An additional reason for the lack of impact of hyperoxia avoidance on clinical outcomes may be that the treatment separation achieved between hyperoxic and normoxic groups in some trials was quite narrow or non-existent. The largest of the trials by McGuinness et al. failed to achieve treatment separation in the pre- and post-CPB intervention periods.1 This might be explained by the trial’s pragmatic design and anesthesiologists who were uncomfortable targeting a near-physiologic PaO2 while patients were not on CPB. Clinicians and trialists should be reassured by the results of the other most recently published trial by Smit et al.9 This group achieved excellent treatment separation between the normoxic and hyperoxic groups in all phases of their study and had no hypoxic events (PaO2 < 55 mmHg).9

We speculate that the ideal strategy may be to exploit temporal variation in PaO2 during cardiac surgery to improve clinical outcomes. That is, avoidance of hyperoxia is likely to be of most benefit during the reperfusion phase after resumption of pulsatile flow to ischemic tissue beds. On the other hand, use of hyperoxia during periods of poor tissue perfusion might be beneficial compared with normoxia. Thus, future trials could target hyperoxia in the pre-bypass period and while on CPB to limit ischemia and then target normoxia during reperfusion to reduce exacerbation of subsequent ROS-mediated reperfusion injury.
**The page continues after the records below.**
(** ** The theorems *)

(** A worker that lost its lease cannot do harm. Whatever the executor ends
    with (a result, a retryable or permanent error, a cancellation), if by then
    the job is no longer running under this worker's unexpired lease, [_execute]
    leaves every table as the others left it and raises nothing. *)
Theorem late_results_are_discarded exn_str j tok a executor c meanwhile now1 now2 d :
  reachable d → later d (meanwhile d) → is_Some (jobs d !! j) → is_Some (get_task j d) →
  ¬ holds_lease (meanwhile d) j tok now2 →
  execute exn_str j tok a executor c meanwhile now1 now2 d = (Ok tt, meanwhile d).
Proof.
  intros HI%reachable_inv Hl Hj [t Ht] Hno. unfold execute. rewrite Ht.
  assert (HI' : Inv (meanwhile d)) by (by apply (later_inv d)).
  assert (Hj' : is_Some (jobs (meanwhile d) !! j)) by (by apply (later_job d)).
  assert (Hw : ∀ m code b, w_record_failure j tok m code b now2 (meanwhile d) = (Ok tt, meanwhile d)).
  { intros m code b. unfold w_record_failure.
    destruct (record_failure_without_lease _ _ _ m code "execution" b _ Hno Hj')
      as (e & -> & [-> | ->]); done. }
  unfold execute_finish. destruct (executor _); try done. destruct c; [done|].
  destruct (complete_without_lease (meanwhile d) j tok ("job-output:" +:+ uuid_str j) (Some r) now2 HI' Hno Hj')
    as (x & -> & [[v ->]|(e & -> & [-> | ->])]); done.
Qed.

Lemma late_results_are_discarded_witness :
  execute (λ _, "") 1 200 100 (λ _, Returned demo_result) false (λ d, d) 50 60 demo_running
  = (Ok tt, demo_running).
Proof.
  apply (late_results_are_discarded (λ _, "") 1 200 100 (λ _, Returned demo_result) false (λ d, d)
    50 60 demo_running demo_running_reachable (later_refl _)).
  - vm_compute. by eexists.
  - vm_compute. by eexists.
  - intros (att & Ha & _). by vm_compute in Ha.
Defined.

(** A worker that still holds its lease records what happened: a returned
    result completes the job and stores it in canonical form, an exception goes
    through [record_failure], retryable or permanent as the executor said; and a
    cancelled token records nothing. *)
Theorem execution_outcome_is_recorded exn_str j tok a executor c meanwhile now1 now2 d t :
  reachable d → later d (meanwhile d) → get_task j d = Some t →
  holds_lease (meanwhile d) j tok now2 →
  let task := mk_Task (t_task_id t) (origin t) (skill t) (payload t) (confidence_threshold t)
    (deadline_ms t) (workspace_root t) (output_path t) (Some a) (t_created_at t) in
  let '(r, d') := execute exn_str j tok a executor c meanwhile now1 now2 d in
  match executor task with
  | Returned res => if c then d' = meanwhile d else
      r = Ok tt ∧ get_result j d' = Some (canon (JObj res))
      ∧ ∃ job, get_job j d' = Ok (Some job) ∧ status job = completed
  | Retryable m code => d' = (record_failure j tok m code "execution" true now2 (meanwhile d)).2
  | Failed m => d' = (record_failure j tok m "permanent" "execution" false now2 (meanwhile d)).2
  | Cancelled | LateState => d' = meanwhile d
  end.
Proof.
  intros HI%reachable_inv Hl Ht (att & Ha & Hlt) task.
  assert (HI' : Inv (meanwhile d)) by (by apply (later_inv d)).
  assert (Htask : is_Some (job_tasks (meanwhile d) !! j)) by (apply (later_task d); [done..|by eexists]).
  unfold execute. rewrite Ht. fold task. unfold execute_finish, w_record_failure.
  destruct (executor task) as [res| |m code| |m]; try done.
  2,3: destruct (record_failure _ _ _ _ _ _ _ _) as [[|[]] d2]; done.
  destruct c; [done|].
  destruct (complete_persists (meanwhile d) j tok att ("job-output:" +:+ uuid_str j) (Some res) now2)
    as (job & d2 & -> & Hs & Hg & Hr); try done.
  split_and!; [done|done|by exists job].
Qed.

(** One job with its task, running on the worker's lease. *)
Definition demo_tasked : db :=
  run (Claim 100 200 "w1" 30) 20 (run (Enqueue 1 10 (Some demo_task) "first" 0 None) 10 empty_db).

Lemma demo_tasked_reachable : reachable demo_tasked.
Proof. do 2 apply reach_step. apply reach_empty. Qed.

Lemma execution_outcome_is_recorded_witness :
  get_result 1 (execute (λ _, "") 1 200 100 (λ _, Returned demo_result) false (λ d, d) 30 40
    demo_tasked).2 = Some (canon (JObj demo_result)).
Proof.
  destruct (active_attempt demo_tasked 1 200) as [att|] eqn:Ha; [|by vm_compute in Ha].
  pose proof (execution_outcome_is_recorded (λ _, "") 1 200 100 (λ _, Returned demo_result) false
    (λ d, d) 30 40 demo_tasked demo_task demo_tasked_reachable (later_refl _) eq_refl) as H.
  destruct (execute _ _ _ _ _ _ _ _ _ _) as [r d'] eqn:E.
  refine (proj1 (proj2 (H (ex_intro _ att (conj Ha _))))).
  pose proof (some_test (λ a, 40 <? lease_expires_at a) _ _ Ha eq_refl). lia.
Defined.

Lemma heartbeat_without_lease d j tok ls now : ¬ holds_lease d j tok now → (0 < ls)%Q →
  heartbeat j tok ls now d = (Raise LeaseConflict, d).
Proof.
  intros Hno Hls. unfold heartbeat, transaction, heartbeat_tx, mbind, M_bind, mguard, mlift, rguard, mget.
  rewrite (proj2 (negb_true_iff _)).
  2: { apply not_true_iff_false. rewrite Qle_bool_iff. by apply Qlt_not_le. }
  destruct (active_attempt d j tok) as [att|] eqn:Ha; [|done].
  destruct (lease_expires_at att <=? now) eqn:Hl; [done|].
  exfalso. apply Hno. exists att. split; [done|]. lia.
Qed.

(** The heartbeat thread tells its executor to stop exactly when the lease
    is gone. A turn that finds the job no longer running under this unexpired
    lease (cancelled, reclaimed, completed elsewhere) changes nothing and cancels
    the token; a turn that finds it does not cancel, and if it goes on, the lease
    has been renewed for the full [lease_seconds]. *)
Theorem heartbeat_cancels_iff_lease_lost d j tok ls now :
  reachable d → (0 < ls)%Q →
  (¬ holds_lease d j tok now → heartbeat_tick j tok ls now d = (Some true, d))
  ∧ (holds_lease d j tok now →
      ∀ o d', heartbeat_tick j tok ls now d = (o, d') → o ≠ Some true
      ∧ (o = None → ∃ expiry, dt_add now (td_us ls) = Ok expiry
           ∧ ∀ t, t < expiry → holds_lease d' j tok t)).
Proof.
  intros HI%reachable_inv Hls. unfold heartbeat_tick. rewrite (get_job_total _ HI).
  split.
  - intros Hno. destruct (found_job d j); [|done]. case_bool_decide; [done|].
    by rewrite heartbeat_without_lease.
  - intros (att & Ha & Hl) o d' H.
    destruct (active_attempt_row _ _ _ _ HI Ha) as (r & Hj & Hs & Hact & Hatt & Ht & _ & Hop & _).
    destruct (key_of_job _ _ _ HI Hj) as (k & t & Hk & _).
    unfold found_job in H. rewrite Hj, Hk in H. simpl in H. rewrite Hs in H. simpl in H.
    destruct (heartbeat j tok ls now d) as [x d1] eqn:Hh. pose proof Hh as Hh'.
    apply heartbeat_cases in Hh' as [(-> & e & ->)|(att' & ex & Ha' & _ & Hex & -> & _ & ->)]; [| |done].
    + assert (He : e = ValueError ∨ e = OverflowError).
      { revert Hh. unfold heartbeat, transaction, heartbeat_tx, mbind, M_bind, mguard, mlift, rguard, mget.
        rewrite (proj2 (negb_true_iff _)), Ha, (proj2 (Z.leb_gt _ _) Hl).
        2: { apply not_true_iff_false. rewrite Qle_bool_iff. by apply Qlt_not_le. }
        cbn [negb]. destruct (dt_add now (td_us ls)) as [ex|e'] eqn:Hex;
          [|intros He%(f_equal fst); simpl in He; right; simplify_eq; by eapply dt_add_raise].
        unfold mmodify, mret, M_ret, attempt_from_row. intros Hv%(f_equal fst). left.
        simpl in Hv. by eapply validate_attempt_raise. }
      destruct He as [-> | ->]; by simplify_eq.
    + assert (att' = att) as -> by congruence.
      assert (Hnew : ∀ t, t < ex → holds_lease (set_jobs (alter (row_touch now) j)
        (set_attempts (alter (attempt_extend ex) (attempt_id att)) d)) j tok t).
      { intros u Hu. exists (attempt_extend ex att). split; [|done]. unfold active_attempt. simpl.
        rewrite lookup_alter_eq, Hj. simpl. rewrite Hact. simpl. rewrite lookup_alter_eq, Hatt. simpl.
        by rewrite Hs, Ht, Hop, !bool_decide_eq_true_2. }
      destruct (attempt_from_row _) as [a|e] eqn:Hr; simplify_eq; [split; [done|]; by exists ex|].
      unfold attempt_from_row in Hr. apply validate_attempt_raise in Hr as ->. by simplify_eq.
Qed.

Lemma heartbeat_cancels_iff_lease_lost_witness :
  heartbeat_tick 2 200 30 40000000 demo_lost = (Some true, demo_lost).
Proof.
  refine (proj1 (heartbeat_cancels_iff_lease_lost demo_lost 2 200 30 40000000 demo_lost_reachable _) _);
    [reflexivity|]. intros (att & Ha & _). by vm_compute in Ha.
Defined.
There are currently at least four registered trials in progress that would have met inclusion for this review and will enhance our understanding of the topic when complete.45,46,47,48 Nevertheless, none of these trials employ oxygenation targets that vary at critical points during the procedure to minimize both tissue hypoxia and ischemia-reperfusion injury.

Conclusions

Compared with normoxic strategies, the impact of hyperoxia on postoperative organ dysfunction, length of stay, and mortality in adult cardiac surgery patients appears to have been minimal, though the evidence base is highly heterogeneous (with marked variability in study design) and is also at risk of bias. There is no universal consensus on what represents a truly hyperoxic PaO2 during cardiac surgery. Clinical equipoise exists for future trials to expose patients to a wide range of oxygenation strategies. Further rigorously designed RCTs with meticulous reporting are needed to inform decision-making.